Many organizations are struggling to keep up with the rising costs of public cloud. As enterprise cloud footprints are expanding, more companies are being cautious about their spendings, and are looking for ways to trim cloud costs.
The Mismatch Between Sizing and Usage
The amount of memory and compute resources provisioned to AWS Elastic Kubernetes Service (EKS) clusters has jumped with the acceleration of digital services, but resource utilization is far from optimum, studies say. In an analysis, Datadog found that 45% of containers use only 30% of the requested memory.
These numbers check out with Platform9’s observation of its own Kubernetes environment, and those of its clients’. “When you gather the average utilization across all of Kubernetes worker nodes and average it over months or a year, it tends to be at most 30%,” Maskasky said.
Overprovisioning is one of the biggest reasons of excess cloud consumption. “30% is very much on the optimistic side. In reality, people pat themselves on the back if they get it above 20%,” she adds.
For organizations, this means a slimmer operation margin and a small profit. Maskasky points to two key issues that directly contribute to cloud cost blowouts. Developers request pod resources that are below the instance capacity, creating unused pockets of resources, a problem internally referred to as bin-package wastage.
Alternatively, when developers set the resource limit higher than normal to avoid performance problems in peak seasons, requirement fluctuations cause resources to sit idle, snowballing the cost.
“What’s surprising is, many times, enterprises measuring their utilization don’t even account for this factor,” says Maskasky.
With inflationary pressures building up on businesses, many enterprises are regularly reviewing their actual usage to understand the financial impacts of underutilization. Good observability is key to exposing sources of overspending in the cloud, and there are visibility apps that provide insights at various granularities. But leaderships face major pushbacks when attempting to adjust resource allocations.
There are two reasons for this. Any changes made to pod requests are likely to cause app SLA conflicts, and developers resist it strongly. Secondly, rightsizing typically involves termination and removal of pods which directly affect application performance.
A subset of autoscaling tools like Karpenter tune application configurations to right-size pods on behalf of the users. “There are a number of side effects around it,” warns Maskasky. “Dynamically reconfiguring application requesting limits requires a part-restart, essentially meaning that app SLAs will be compromised.”
Correcting EKS Cluster Oversizing with Elastic Machine Pool
One way to address this is to spot and target resource wastage intelligently, and auto-eliminate it without starting a churn. “None of the tools that exist today try to attack the compute optimization problem at a layer below, where we think it can be automated and addressed in a unique way. So, we wanted to build something that does not compromise your app SLAs but notices everything,” Maskasky says.
The newly launched Platform9 Elastic Machine Pool or EMP is a compute engine that is designed specifically to address compute utilization issues in Kubernetes environments in the public cloud. EMP optimizes EKS cluster utilization without prompting big changes in application configurations. As a result, the typical pod disruption is averted, and as a bonus, EKS costs are slashed off by almost 50%.
“We like to optimize the allocated and used bucket, and while doing so, we are able to make a big dent on your EKS cost,” she said.
EMP is built on a simple concept. Instead of the regular EKS clusters, EMP creates a host of bare-metal nodes at the AWS bare-metal layer, and deploys elastic virtual machines (EVMs) on top of them. “These EVMs look and feel exactly as your EC2 worker nodes, but they are highly optimized to be better consumers of the resources given to them,” she explained.

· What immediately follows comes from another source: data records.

(** * plspy: the resampling tests of Task PLS and the Mean-Centering driver

    A shallow embedding of [plsrri/bootstrap_permutation.py] (the permutation
    and bootstrap engines and the class that runs both) and of
    [pls/pls_classes.py] (the Mean-Centering Task PLS driver), followed by the
    properties of the specification that were checked against them.

    Conventions of the embedding
    - a Python exception is a value of [exn]; a call that may raise returns
      [res A]; the two engines return an [outcome], which in the raising case
      also carries the locals of the frame at the time of the raise;
    - NumPy's float arithmetic is an interface, [Scalar]: every definition and
      every general theorem is parametric in it, and the algebraic laws a proof
      needs are stated as hypotheses of that theorem.  [Rational.xq] (exact
      rationals extended with inf, -inf and nan) is the instance the examples
      run on;
    - a 1-D array is a list, a 2-D array a list of rows; broadcasting is written
      out;
    - the project modules [gsvd] and [resample] and the library routines
      [np.linalg.svd] and [np.linalg.inv] are the fields of [Collaborators];
      the random generator that NumPy keeps as global state is threaded
      explicitly through the resampler. *)

From Stdlib Require Import ZArith QArith Qcanon Lia.
From stdpp Require Import base option list gmap strings.

Local Open Scope Z_scope.

(** ** Python results *)

Module Py.

Inductive exn : Set :=
| NotImplementedError   (* exceptions.NotImplementedError of the project *)
| ValueError
| TypeError
| AttributeError
| LinAlgError.

Inductive res (A : Type) : Type :=
| Ok (a : A)
| Err (e : exn).
Arguments Ok {A} a.
Arguments Err {A} e.

#[export] Instance exn_eq_dec : EqDecision exn.
Proof. solve_decision. Defined.
#[export] Instance res_eq_dec {A : Type} `{EqDecision A} : EqDecision (res A).
Proof. solve_decision. Defined.

#[export] Instance res_ret : MRet res := fun _ a => Ok a.
#[export] Instance res_bind : MBind res :=
  fun _ _ f m => match m with Ok a => f a | Err e => Err e end.

(** What a call of an engine leaves behind: the value returned, or the
    exception raised; in both cases with the frame's mutable locals [St]. *)
Inductive outcome (St A : Type) : Type :=
| Returned (a : A) (st : St)
| Raised (e : exn) (st : St).
Arguments Returned {St A} a st.
Arguments Raised {St A} e st.

(** [for i in range(n): body]: the body either completes with the next state
    or raises, which ends the loop with the state reached so far. *)
Fixpoint for_each {St I : Type} (body : I → St → exn * St + St) (idx : list I) (st : St)
  : exn * St + St :=
  match idx with
  | [] => inr st
  | i :: idx' =>
      match body i st with
      | inl e => inl e
      | inr st' => for_each body idx' st'
      end
  end.

Definition for_range {St : Type} (n : nat) (body : nat → St → exn * St + St) (st : St)
  : exn * St + St :=
  for_each body (seq 0 n) st.

(** [range(n)] for a Python int. *)
Definition range (n : Z) : list Z := Z.of_nat <$> seq 0 (Z.to_nat n).

End Py.
Export Py.

(** ** Float arithmetic as an interface *)

Class Scalar (F : Type) : Type := {
  fzero : F;
  fone : F;
  fadd : F → F → F;
  fsub : F → F → F;
  fmul : F → F → F;
  fdiv : F → F → F;
  fsqrt : F → F;
  fge : F → F → bool;        (* [>=]; False as soon as one side is nan *)
  fof_Z : Z → F;             (* int to float *)
  is_finite : F → bool       (* np.isfinite *)
}.

(** ** NumPy arrays *)

Module np.

(** A 1-D array is the list of its entries, a 2-D array the list of its rows.
    The number of columns is read off the first row, so an array without rows
    has none; the theorems that depend on a shape state it with [has_shape]. *)
Abbreviation vec F := (list F) (only parsing).
Abbreviation matrix F := (list (list F)) (only parsing).

Section arrays.
Context {F : Type} {SF : Scalar F}.

Definition nrows (M : matrix F) : nat := length M.
Definition ncols (M : matrix F) : nat :=
  match M with [] => 0%nat | r :: _ => length r end.

(** The lists that are arrays of shape (r, c). *)
Definition has_shape (r c : nat) (M : matrix F) : Prop :=
  length M = r ∧ Forall (λ row, length row = c) M.

Definition column (j : nat) (M : matrix F) : vec F := (λ row, nth j row fzero) <$> M.

(** [M.T] *)
Definition transpose (M : matrix F) : matrix F := (λ j, column j M) <$> seq 0 (ncols M).

Definition sum (v : vec F) : F := foldl fadd fzero v.

Definition dot (u v : vec F) : F := sum (zip_with fmul u v).

(** [A @ B] and [np.dot(A, B)] on 2-D arrays: ValueError unless the inner
    dimensions agree. *)
Definition matmul (A B : matrix F) : res (matrix F) :=
  if decide (ncols A = nrows B)
  then Ok ((λ row, (λ col, dot row col) <$> transpose B) <$> A)
  else Err ValueError.

(** [np.power(M, 2)] *)
Definition power2 (M : matrix F) : matrix F :=
  (λ row : vec F, (λ x, fmul x x) <$> row) <$> M.

(** [np.sum(M, axis=0)] *)
Definition sum_axis0 (M : matrix F) : vec F :=
  (λ j, sum (column j M)) <$> seq 0 (ncols M).

(** [np.sqrt] *)
Definition sqrt (v : vec F) : vec F := fsqrt <$> v.

(** [np.sqrt(np.sum(np.power(M, 2), axis=0))]: the norms of the columns. *)
Definition column_norms (M : matrix F) : vec F := sqrt (sum_axis0 (power2 M)).

(** [np.mean(M, axis=0)] *)
Definition mean_axis0 (M : matrix F) : vec F :=
  (λ j, fdiv (sum (column j M)) (fof_Z (Z.of_nat (nrows M)))) <$> seq 0 (ncols M).

(** [np.ones((r, c))], [np.zeros(n)] as counts, [v.reshape((1, n))] *)
Definition ones (r c : nat) : matrix F := replicate r (replicate c fone).
Definition zeros (n : nat) : list Z := replicate n 0.
Definition reshape_row (v : vec F) : matrix F := [v].

(** [np.linalg.norm(M)]: the Frobenius norm of a 2-D array. *)
Definition linalg_norm (M : matrix F) : F := fsqrt (sum (concat (power2 M))).

(** [M / x] for a scalar [x] *)
Definition div_scalar (M : matrix F) (x : F) : matrix F :=
  (λ row : vec F, (λ a, fdiv a x) <$> row) <$> M.

(** [np.diag(v)] *)
Definition diag (v : vec F) : matrix F :=
  imap (λ i x, <[i := x]> (replicate (length v) fzero)) v.

(** *** Broadcasting *)

(** The common length of two axes, when there is one. *)
Definition bdim (a b : nat) : option nat :=
  if decide (a = b) then Some a
  else if decide (a = 1%nat) then Some b
  else if decide (b = 1%nat) then Some a
  else None.

(** An axis of length 1 is repeated [n] times. *)
Definition stretch {A : Type} (n : nat) (l : list A) : list A :=
  if decide (length l = n) then l
  else match l with [x] => replicate n x | _ => l end.

Definition broadcast2 (op : F → F → F) (A B : matrix F) : res (matrix F) :=
  match bdim (nrows A) (nrows B), bdim (ncols A) (ncols B) with
  | Some r, Some c =>
      Ok (zip_with (λ ra rb, zip_with op (stretch c ra) (stretch c rb))
                   (stretch r A) (stretch r B))
  | _, _ => Err ValueError
  end.

(** [A - B], [np.divide(A, B)] and [A / B] on 2-D arrays; [M / v] with a
    1-D [v], which NumPy reads as one row. *)
Definition subtract : matrix F → matrix F → res (matrix F) := broadcast2 fsub.
Definition divide : matrix F → matrix F → res (matrix F) := broadcast2 fdiv.
Definition divide_by_row (M : matrix F) (v : vec F) : res (matrix F) := divide M [v].

(** [dst[i] = M] where [dst[i]] has shape (r, c): [M] is broadcast to it. *)
Definition broadcast_to (r c : nat) (M : matrix F) : res (matrix F) :=
  if decide ((nrows M = r ∨ nrows M = 1%nat) ∧ (ncols M = c ∨ ncols M = 1%nat))
  then Ok (stretch c <$> stretch r M)
  else Err ValueError.

(** [a >= b] on 1-D arrays. *)
Definition greater_equal (a b : vec F) : res (list bool) :=
  match bdim (length a) (length b) with
  | Some n => Ok (zip_with fge (stretch n a) (stretch n b))
  | None => Err ValueError
  end.

(** [acc += flags]: the flags are broadcast to the shape of [acc], which
    cannot change; True counts 1 and False 0. *)
Definition iadd_flags (acc : list Z) (flags : list bool) : res (list Z) :=
  if decide (length flags = length acc ∨ length flags = 1%nat)
  then Ok (zip_with (λ c (t : bool), c + Z.b2z t) acc (stretch (length acc) flags))
  else Err ValueError.

(** [counts / niter]: the counts are whole numbers, so the quotient is the
    exact rational; [None] is the non-finite result (nan or inf) of a
    division by 0. *)
Definition true_divide_count (niter : nat) (c : Z) : option Q :=
  if decide (niter = 0%nat) then None else Some (c # Pos.of_nat niter).

End arrays.
End np.

(** ** scipy.stats.sem *)

Module scipy_stats.
Section sem.
Context {F : Type} {SF : Scalar F}.

(** The standard error of the mean of one sample, with the default
    [ddof=1]: [std(xs, ddof=1) / sqrt(n)]. *)
Definition sem1 (xs : np.vec F) : F :=
  let n := Z.of_nat (length xs) in
  let mean := fdiv (np.sum xs) (fof_Z n) in
  let sq := (λ x, let d := fsub x mean in fmul d d) <$> xs in
  let var := fdiv (np.sum sq) (fof_Z (n - 1)) in
  fdiv (fsqrt var) (fsqrt (fof_Z n)).

(** [sem(a, axis=0)] for [a] of shape (n, r, c): entry by entry, across the
    first axis. *)
Definition sem (r c : nat) (a : list (np.matrix F)) : np.matrix F :=
  (λ i, (λ j, sem1 ((λ M : np.matrix F, nth j (nth i M []) fzero) <$> a)) <$> seq 0 c)
    <$> seq 0 r.
End sem.
End scipy_stats.

(** ** The collaborators that are not part of the two source files *)

(** The type of a [cond_order]: one list of condition labels per group. *)
Abbreviation CondOrder := (list (list Z)) (only parsing).

(** Each collaborator is a function of its arguments (and of the generator,
    for the resamplers): the model covers the calls in which it returns.  A
    collaborator that raises, as a quantile routine may on an empty sample,
    ends the engine with its exception; [linalg_inv] alone is given its
    error here, and no statement below is about a call in which another one
    raises. *)
Class Collaborators (F : Type) : Type := {
  (** the state of NumPy's global random generator *)
  rng : Type;
  (** [resample.resample_without_replacement(M, cond_order)] *)
  resample_without_replacement : rng → np.matrix F → CondOrder → np.matrix F * rng;
  (** [resample.resample_with_replacement(M, cond_order)] *)
  resample_with_replacement : rng → np.matrix F → CondOrder → np.matrix F * rng;
  (** [resample.confidence_interval(a)], called with the sampled array alone;
      the pair is (lower, upper) *)
  confidence_interval : list (np.matrix F) → np.matrix F * np.matrix F;
  (** [np.linalg.svd(M, full_matrices=False)]: (U, s, Vh); with
      [compute_uv=False] the middle component alone *)
  linalg_svd : np.matrix F → np.matrix F * np.vec F * np.matrix F;
  (** [np.linalg.inv(M)] *)
  linalg_inv : np.matrix F → res (np.matrix F);
  (** [gsvd.gsvd(M)]: (U, s, V) *)
  gsvd : np.matrix F → np.matrix F * np.vec F * np.matrix F
}.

The trick is to pack more EVMs on fewer bare-metal nodes based on the usage metrics – a clever way to eliminate bin packing overheads, all the while avoiding making changes to resource requirements. “By doing that, we are betting on the fact that none of the VMs are ever going to use more than 50% of the allocated memory.”
But should the consumption exceed capacity, a second component called the rebalancer kicks off. The work of the rebalancer is to generate actions to ensure that capacity consumption is evenly distributed across the nodes.
It sits in the environment collecting metrics from the nodes and EVMs. “It’s very aware of your application and its resource needs. If the VMs start consuming more memory, pushing the bare-metals’ memory consumption above a certain threshold, it’s going to migrate some of those virtual machines to other bare-metal machines in the pool.”
EMP ensures that resources are reallocated before the VMs reach a crashing point, thus assuring application performance continually.
All of it happens in real-time. “It has live migration capabilities built-in with it, and is able to migrate persistent storage, volume, network connections, IP addresses, and all persistent states,” she says.
The only situation where EMP is not a good fit is for high-frequency trading where applications cannot handle microsecond delays, informs Maskasky.
Today EMP focuses on AWS and EKS only, but there are future plans to expand the tool to other cloud platforms.